Veniamo subissati da richiami continui al mondo globale, a uscire dal nostro piccolo. Diversamente ci si attarda sulle polemiche spicciole e di giornata.

Più ancora si indulge in gossip e ‘retroscena’.

Rarissimo uno sguardo generale e meditato.

Anche quando si tratta di eventi più rilevanti, come le elezioni generali dell’Unione Europea o in paesi europei di primario rilievo.

Tutto viene ricondotto di regola al trito schema provinciale del ‘ho vinto io, ho ragione io” “no io’.

Come se i trionfalismi e le dichiarazioni sui social fossero parte irrinunciabile dei progetti politici e non aria fritta per sbarcare il lunario.

Manca la consapevolezza della necessità della crescita dell’analisi, ancorchè sommaria, della fine sostanziale del parametro della divisione tribale che caratterizzò il secolo breve.

Manca la coscienza dell’insorgere di un orizzonte liquido, senza schemi , che si forma, cambia e si riforma su domande e scelte attuali e concrete.

Per entrare in questa logica bisogna prima di tutto uscire dai trip da trivio e salire nelle piccionaie per guardarsi intorno.

La prima cosa che balza agli occhi è lo show fantascientifico delle presidenziali USA.

I contendenti  sarebbero protagonisti ideali e debitamente ridicoli di pieces da teatro delle maschere.

La realtà  è che uno dei due sarà a capo della politica occidentale e responsabile di scelte di guerra e di pace, dirimenti per l’intero genere umano.

Non tranquillizza che  banche e finanza decidano e decideranno per loro la politica mondiale, come senza imbarazzo dichiarò Alex Greenspan il longevo presidente emerito della Federal Reserve. E aggiunse ‘ i presidenti Usa possono avere una qualche autonomia sugli affari della Guardia Nazionale’. Niente di più.

In questa prospettiva varrebbe la pena di domandarsi se l’accentuata politica filoamericana dell’ Unione Europea e del Regno Unito non sia controproducente per un continente già in crisi e costretto fra una Russia imperiale, risorgente e confinante e un blocco orientale dominatore delle politiche economiche, delle produzioni dalle più elementari alle più sofisticate, leader perfino nel circuito del green deal, e gli Stati Uniti, nuncius di politiche speculative e per i quali  vale sempre quanto disse Kissinger”Essere un nemico degli americani è pericoloso, ma essere un amico è fatale”.
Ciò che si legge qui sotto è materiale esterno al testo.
(** * gempy.plot.visualization_2d: the 2D plotting front-end [PlotData2D]

    A shallow embedding of [gempy/plot/visualization_2d.py].

    - Python exceptions are values of [exn]; a computation that may raise
      returns a [result].
    - numpy arrays are a shape together with the flat, row-major data;
      basic indexing (integers and [start:stop:step] slices), [reshape] and
      [.T] are written out with numpy's rules.
    - The numbers held by arrays and arguments are rationals [Q]; what
      [plot_data] and [plot_topo_g] compute from them by division is kept
      as the expression evaluated ([fexpr]), with its value in exact
      arithmetic where it has one.
    - The methods of [PlotData2D] run in a state-and-exception monad over a
      [World]: the object [self] (with the model it refers to) and the
      sequence of calls made to the plotting library, warnings and prints. *)

From Stdlib Require Import String Ascii DecimalString ZArith QArith List Bool
  Permutation Lia.
Import ListNotations.

Local Close Scope Q_scope.
Local Open Scope list_scope.

(** ** Exceptions and results *)

Inductive exn : Type :=
| AttributeError (msg : string)
| UnboundLocalError (var : string)
| ValueError (msg : string)
| IndexError (msg : string)
| KeyError (key : string)
| TypeError (msg : string)
| AssertionError (msg : string).

Inductive result (A : Type) : Type :=
| Ok (a : A)
| Raise (e : exn).

Arguments Ok {A} a.
Arguments Raise {A} e.

Definition rbind {A B} (r : result A) (k : A -> result B) : result B :=
  match r with
  | Ok a => k a
  | Raise e => Raise e
  end.

Declare Scope result_scope.
Delimit Scope result_scope with res.
Notation "x <- c ;; k" := (rbind c (fun x => k))
  (at level 61, c at next level, right associativity) : result_scope.
Notation "' pat <- c ;; k" :=
  (rbind c (fun x => match x with pat => k end))
  (at level 61, pat pattern, c at next level, right associativity)
  : result_scope.

(** ** Python [slice] objects and numpy basic indexing *)

Section Slices.
Local Open Scope Z_scope.

(** [slice(start, stop, step).indices(len)], as CPython adjusts them. *)
Definition slice_indices (start stop step : option Z) (len : Z)
  : result (Z * Z * Z) :=
  let stp := match step with None => 1 | Some s => s end in
  if stp =? 0 then Raise (ValueError "slice step cannot be zero") else
  let lower := if stp <? 0 then -1 else 0 in
  let upper := if stp <? 0 then len - 1 else len in
  let clip v := if v <? 0 then Z.max (v + len) lower else Z.min v upper in
  let sta := match start with
             | None => if stp <? 0 then upper else lower
             | Some v => clip v
             end in
  let sto := match stop with
             | None => if stp <? 0 then lower else upper
             | Some v => clip v
             end in
  Ok (sta, sto, stp).

(** [len(range(sta, sto, stp))] for a non-zero step. *)
Definition range_len (sta sto stp : Z) : Z :=
  if (0 <? stp) && (sta <? sto) then (sto - sta - 1) / stp + 1
  else if (stp <? 0) && (sto <? sta) then (sta - sto - 1) / (- stp) + 1
  else 0.

Definition range_list (sta sto stp : Z) : list Z :=
  map (fun k => sta + Z.of_nat k * stp)
      (seq 0 (Z.to_nat (range_len sta sto stp))).

End Slices.

(** One component of an index tuple: an integer or a slice. *)
Inductive index : Type :=
| Int (i : Z)
| Slice (start stop step : option Z).

(** [:] and [::s], as [np.s_] builds them. *)
Definition full : index := Slice None None None.
Definition every (s : Z) : index := Slice None None (Some s).

(** The positions an index selects along an axis of length [n]; the flag
    says whether the axis is kept (a slice) or dropped (an integer). *)
Definition resolve (ix : index) (n : nat) : result (bool * list nat) :=
  let len := Z.of_nat n in
  match ix with
  | Int i =>
      if ((- len <=? i) && (i <? len))%Z
      then Ok (false, [Z.to_nat (if (i <? 0)%Z then (i + len)%Z else i)])
      else Raise (IndexError "index is out of bounds for axis")
  | Slice a b c =>
      ('(sta, sto, stp) <- slice_indices a b c len ;;
       Ok (true, map Z.to_nat (range_list sta sto stp)))%res
  end.

(** An index tuple against a shape; missing trailing indices are [:]. *)
Fixpoint resolve_all (ixs : list index) (sh : list nat)
  : result (list (bool * list nat)) :=
  match sh with
  | [] =>
      match ixs with
      | [] => Ok []
      | _ :: _ => Raise (IndexError "too many indices for array")
      end
  | n :: sh' =>
      let ix := match ixs with [] => full | ix :: _ => ix end in
      (sel <- resolve ix n ;;
       sels <- resolve_all (tl ixs) sh' ;;
       Ok (sel :: sels))%res
  end.

Definition prod_list (l : list nat) : nat := fold_right Nat.mul 1 l.

(** Row-major offsets of the selected elements, in the order of the result. *)
Fixpoint gather_offsets (sels : list (list nat)) (sh : list nat) : list nat :=
  match sels, sh with
  | ps :: sels', _ :: sh' =>
      flat_map (fun p => map (fun o => p * prod_list sh' + o)
                             (gather_offsets sels' sh')) ps
  | _, _ => [0]
  end.

Definition kept_shape (sels : list (bool * list nat)) : list nat :=
  map (fun s => length (snd s)) (filter fst sels).

(** ** numpy arrays *)

Record ndarray : Type := mk_ndarray {
  shape : list nat;
  data : list Q
}.

Definition size (a : ndarray) : nat := length (data a).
Val la pena  riflettere sulla circostanza che in Uk un labour party forte potrà giovare maggiormente a una politica finanziarista che  sociale, a scelte filo Usa e Unione Europea più che sociali e inclini alla worker class.

Va osservato  come il malcontento francese contro la guerra ucraina e contro i provvedimenti funzionariali e antipopolari di Macron possa essere meglio interpretato da una sinistra estrema sì ma repubblicana, interlocutrice non ostracizzabile, piuttosto che da compagini rifluenti verso provvedimenti drastici sì ma controproducenti e carichi di revanche.

Il Fronte Popolare vincitore in Francia in termini di seggi ha pressochè la stessa posizione del partito della Le Pen vincitore in termini di voti su guerre, partecipazioni belliche attive, armi, alleanze. E anche sui provvedimenti sociali e sui bisogni dei più poveri.

A conti fatti i risultati hanno rafforzato nell’Unione l’impatto e il peso politico delle idee e dei provvedimenti richiesti dalle forze a difesa di comunità identità lavoro e tutele sociali, sbrigativamente bollate come ‘destra estrema’, invece che come espressione di malcontento identitario e popolare contro la classe dominante di banche e finanza.

Nel frattempo Ursula e c. illusi che la procella sia passata, pensano a maggioranze aritmetiche e al rinnovo del loro potere.

Sembrano non capire che ignorare i rivolgimenti in corso e lavorare per un quadro conservativo e statico significherebbe sminuire ancora di più il peso specifico della democrazia rappresentativa e dei suoi strumenti. Significherebbe alimentare il ribellismo che in certe culture anche a democrazia avanzata fa presto a diventare rivoluzione, come già avvenuto e non ieri l’altro.

In questo quadro che conferma l’attualità delle istanze di revisione sociale, i “Patrioti europei” si pongono come protagonisti, lasciando al bivio i Conservatori guidati dai patrioti nazionali.

Anche in questo caso pensare che in un panorama labile e mutevole l’attendismo e la politica bifronte siano reddituali si sta dimostrando un concetto illusorio.